You will help a team of bright and talented developers located across continents who are passionate about our vision, that of radically improving the access to technology. How? By helping to develop associated system that supports the “portability” of user preferences across any platform or device -- that makes it easier for anyone to be able to have the technology they encounter automatically change into a form they can understand and use.
  • Work with the Global Public Inclusive Infrastructure (GPII) architects and subject-matter experts (SME) to understand the infrastructure components and define the reliability and performance/ scalability metrics that need to be implemented and monitored.
  • Plan large scale stress testing, where the stability of GPII is tested by developing automated test cases that mimic very heavy loads, of different user profiles, that are created when many users simultaneously access the cloud component of the GPII, for a defined but shorter period of time.
  • Design and document a reliability plan and a performance/ scalability plan. Each plan should include a test approach, strategy and scenarios.
  • Implement the instrumentation required to collect data for analysis.
  • Recommend and document best practices.
  • Perform data analysis to detect performance bottlenecks and reliability issues.
  • Provide recommendations to the GPII developers on how to optimize the system to improve reliability and performance.
  • Integrate the reliability and performance/ scalability test cases into release processes, automate them in the GPII’s Continuous Integration environment, store results using technologies such as Elasticsearch, and provide dashboards to team members.

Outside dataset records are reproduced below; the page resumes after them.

Lemma mirrors_load `{Laws : EnvLaws} n i e log :
  storage_engine = Some e → (∀ m, get_node e m = Ok (committed_node log m)) →
  mirrors i log → mirrors (maybe_load_node n i).1 log.
Proof.
  intros He Hg [Hq Hw Hs Hn]. split; [by rewrite maybe_load_unflushed| |done|].
  { destruct (maybe_load_effect n i) as [En _|e' st He' Hg' En _ _|_ En _ _]; rewrite En; [done| |done].
    intros m st'. rewrite lookup_insert. case_decide as E; [|apply Hw]. subst m. intros [= <-]. rewrite merge_into_id.
    unfold node_entry. destruct (nodes i !! n) eqn:E; [by apply Hw|done]. }
  unfold touched. rewrite maybe_load_unflushed. fold (touched i).
  destruct (maybe_load_replaces n i e He) as [En|Hempty]; [by rewrite En|].
  destruct (maybe_load_effect n i) as [En _|e' st He' Hg' En _ _|_ En _ _]; rewrite En; [done| |done].
  intros m st'. rewrite lookup_insert. case_decide as E; [|apply Hn]. subst m. intros [= <-] Ht. right. exists st.
  rewrite He in He'. injection He' as <-. rewrite Hg in Hg'. injection Hg' as Hst. split; [done|].
  assert (node_entry n (nodes i) = node_new (id st)) as ->; [|symmetry; apply settle_idem].
  rewrite (Hs n st Hst). unfold node_entry in *. destruct (nodes i !! n) as [[i0 f0 t0]|] eqn:E; [|done].
  simpl in *. unfold node_state_is_empty in Hempty. simpl in Hempty. apply andb_true_iff in Hempty as [H1 H2].
  apply bool_decide_eq_true in H1, H2. subst. apply Hw in E. simpl in E. by subst.
Qed.

(** ** Writing back *)

Section flush.
Context `{StoreEnv, SegmentEnv}.

Lemma build_kept i m g :
  let t := build_storage_transaction i m g in
  tx_id t = i ∧ tx_metadata t = m ∧ tx_nodes t = g ∧ tx_journal_ops t = [].
Proof.
  unfold build_storage_transaction. generalize (btree_list g) as l. intros l. cbv zeta.
  assert (∀ l acc, let t := (foldl (build_step g) acc l).1 in
    tx_id t = tx_id acc.1 ∧ tx_metadata t = tx_metadata acc.1 ∧ tx_nodes t = tx_nodes acc.1 ∧
    tx_journal_ops t = tx_journal_ops acc.1) as Hl.
  { clear. induction l as [|[n st] l IH]; intros [t cache]; [done|]. cbn [foldl]. cbv zeta in IH |- *.
    destruct (IH (build_step g (t, cache) (n, st))) as (-> & -> & -> & ->). unfold build_step.
    destruct (direct_scalar_indexes n g cache). by destruct (if is_record_node_id n then _ else _). }
  apply (Hl l (mkStorageTx i m g ∅ ∅ ∅ ∅ ∅ [], ∅)).
Qed.

Lemma storage_transaction_spec s :
  let t := storage_transaction s in
  tx_id t = next_storage_tx_id s ∧
  tx_metadata t = storage_metadata_from_inner (inner s) (sat_add u64_max (next_storage_tx_id s) 1) ∧
  tx_journal_ops t = operations (unflushed_ops (inner s)) ∧
  (∀ n st, tx_nodes t !! n = Some st → nodes (inner s) !! n = Some st) ∧
  (∀ n, operations (unflushed_ops (inner s)) = [] ∨ n ∈ touched (inner s) →
     tx_nodes t !! n = nodes (inner s) !! n).
Proof.
  unfold storage_transaction. cbv zeta. case_bool_decide as Hu.
  - destruct (build_kept (next_storage_tx_id s)
      (storage_metadata_from_inner (inner s) (sat_add u64_max (next_storage_tx_id s) 1)) (nodes (inner s)))
      as (-> & -> & -> & ->). by rewrite Hu.
  - unfold build_storage_transaction_from_ops. set (X := touched_storage_nodes _ _). cbn [tx_id tx_metadata tx_nodes tx_journal_ops].
    destruct (build_kept (next_storage_tx_id s)
      (storage_metadata_from_inner (inner s) (sat_add u64_max (next_storage_tx_id s) 1)) (filter (λ p, p.1 ∈ X) (nodes (inner s))))
      as (-> & -> & -> & _). split_and!; [done..| |].
    + intros n st Hst. by apply map_lookup_filter_Some in Hst as [? _].
    + intros n [Hn|Hn]; [done|]. assert (n ∈ X) as HX by (unfold X, touched_storage_nodes; apply elem_of_union; by left).
      apply option_eq. intros st. rewrite map_lookup_filter_Some. simpl. tauto.
Qed.

Lemma committed_snoc log p n :
  committed_node (log ++ [p]) n =
  match tx_nodes (pl_transaction p) !! n with Some st => Some st | None => committed_node log n end.
Proof. unfold committed_node. by rewrite foldl_app. Qed.

Lemma mark_flushed_all ops i :
  ops = operations (unflushed_ops i) → queue_wf (unflushed_ops i) →
  nodes (mark_durable_operations_flushed ops i) = nodes i ∧
  clock (mark_durable_operations_flushed ops i) = clock i ∧
  pending_ops (mark_durable_operations_flushed ops i) = pending_ops i ∧
  scope_policies (mark_durable_operations_flushed ops i) = scope_policies i ∧
  queue_wf (unflushed_ops (mark_durable_operations_flushed ops i)) ∧
  operations (unflushed_ops (mark_durable_operations_flushed ops i)) = [].
Proof.
  intros -> Hq. unfold mark_durable_operations_flushed. case_bool_decide as E; [done|].
  rewrite (proj2 (Nat.ltb_ge (queue_len _) (length _))) by done.
  rewrite bool_decide_eq_true_2 by (by apply take_ge). simpl. split_and!; [done..|by apply drain_prefix_wf|].
  by rewrite drop_all.
Qed.

(** A database that is about to be attached. *)
Definition ready (i : Inner) : Prop :=
  graph_wf (nodes i) ∧ queue_wf (unflushed_ops i) ∧ operations (unflushed_ops i) = [].

Definition stored_under (log : list SegmentCommitPayload) : Prop :=
  ∀ n st, committed_node log n = Some st → id st = n.

Lemma mirrors_flush s log p :
  mirrors (inner s) log ∨ ready (inner s) ∧ stored_under log → pl_transaction p = storage_transaction s →
  let s' := mark_storage_transaction_flushed (storage_transaction s) s in
  mirrors (inner s') (log ++ [p]) ∧ operations (unflushed_ops (inner s')) = [] ∧ nodes (inner s') = nodes (inner s) ∧
  clock (inner s') = clock (inner s) ∧ pending_ops (inner s') = pending_ops (inner s) ∧
  scope_policies (inner s') = scope_policies (inner s).
Proof.
  intros Hm Hp. destruct (storage_transaction_spec s) as (_ & _ & Hj & Hsub & Htouch).
  assert (queue_wf (unflushed_ops (inner s)) ∧ graph_wf (nodes (inner s)) ∧ stored_under log) as (Hq & Hw & Hs)
    by (destruct Hm as [[]|[(? & ? & ?) ?]]; done).
  destruct (mark_flushed_all _ _ Hj Hq) as (Em & Ec & Ep & Esp & Hq' & Hu).
  cbv zeta. unfold mark_storage_transaction_flushed. cbn [inner set_overlay nodes unflushed_ops clock pending_ops scope_policies]. split_and!; [|done..].
  split; cbn [set_overlay nodes unflushed_ops]; [done|by rewrite Em| |].
  - intros n st. rewrite committed_snoc, Hp. destruct (tx_nodes _ !! n) as [st'|] eqn:E; [|apply Hs].
    intros [= <-]. by apply Hw, Hsub.
  - rewrite Em. intros n st Hst _. rewrite committed_snoc, Hp.
    destruct (tx_nodes (storage_transaction s) !! n) as [st'|] eqn:E.
    + right. exists st'. split; [done|]. apply Hsub in E. congruence.
    + destruct Hm as [Hm|[(_ & _ & Hempty) _]]; [|rewrite Htouch in E by (by left); congruence].
      apply (mir_nodes _ _ Hm); [done|]. intros Ht. rewrite Htouch in E by (by right). congruence.
Qed.
End flush.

  • Work with Infrastructure developers to plan application deployments on Kubernetes clusters for reliability testing.
  • Debug and resolve issues relating to the automated test scripts.
  • 10+ years hands-on experience designing and writing reliability and performance test plans.
  • Experience with modern, containerized cloud infrastructure and load balancing techniques (in particular, Docker and Kubernetes), and the reliability techniques best suited to this style of architecture.
  • Knowledge of and hands-on experience with open source testing tools.
  • An Agile mindset and team player, with experience contributing to open source communities using collaborative environments such as Github.
  • Development background with ability to review code and write automation scripts and instrumentation for data gathering.
  • In-depth experience with profiling and debugging tools for Node.js (e.g. node-inspector, Chrome dev tools, heapdump, NSolid), and experience using these tools to identify the source of failures.
  • In-depth knowledge of profiling performance of services deployed on Unix-like operating systems using technologies such as dtrace, perf, systemtap, tcpdump, etc. to determine reliability issues in networks and down to the kernel.
  • Ability to understand deployment topologies, identify problem areas, simulate failures, and recommend improvements.
  • Experience with load testing tools such as Gatling, JMeter, Tsung, etc., and ability to simulate dynamic user traffic.
  • Experience with networking protocols and one or more programming languages (JavaScript, Go, Python, Ruby).  
  • Experience using JIRA to report issues.
  • Experience working in a distributed environment.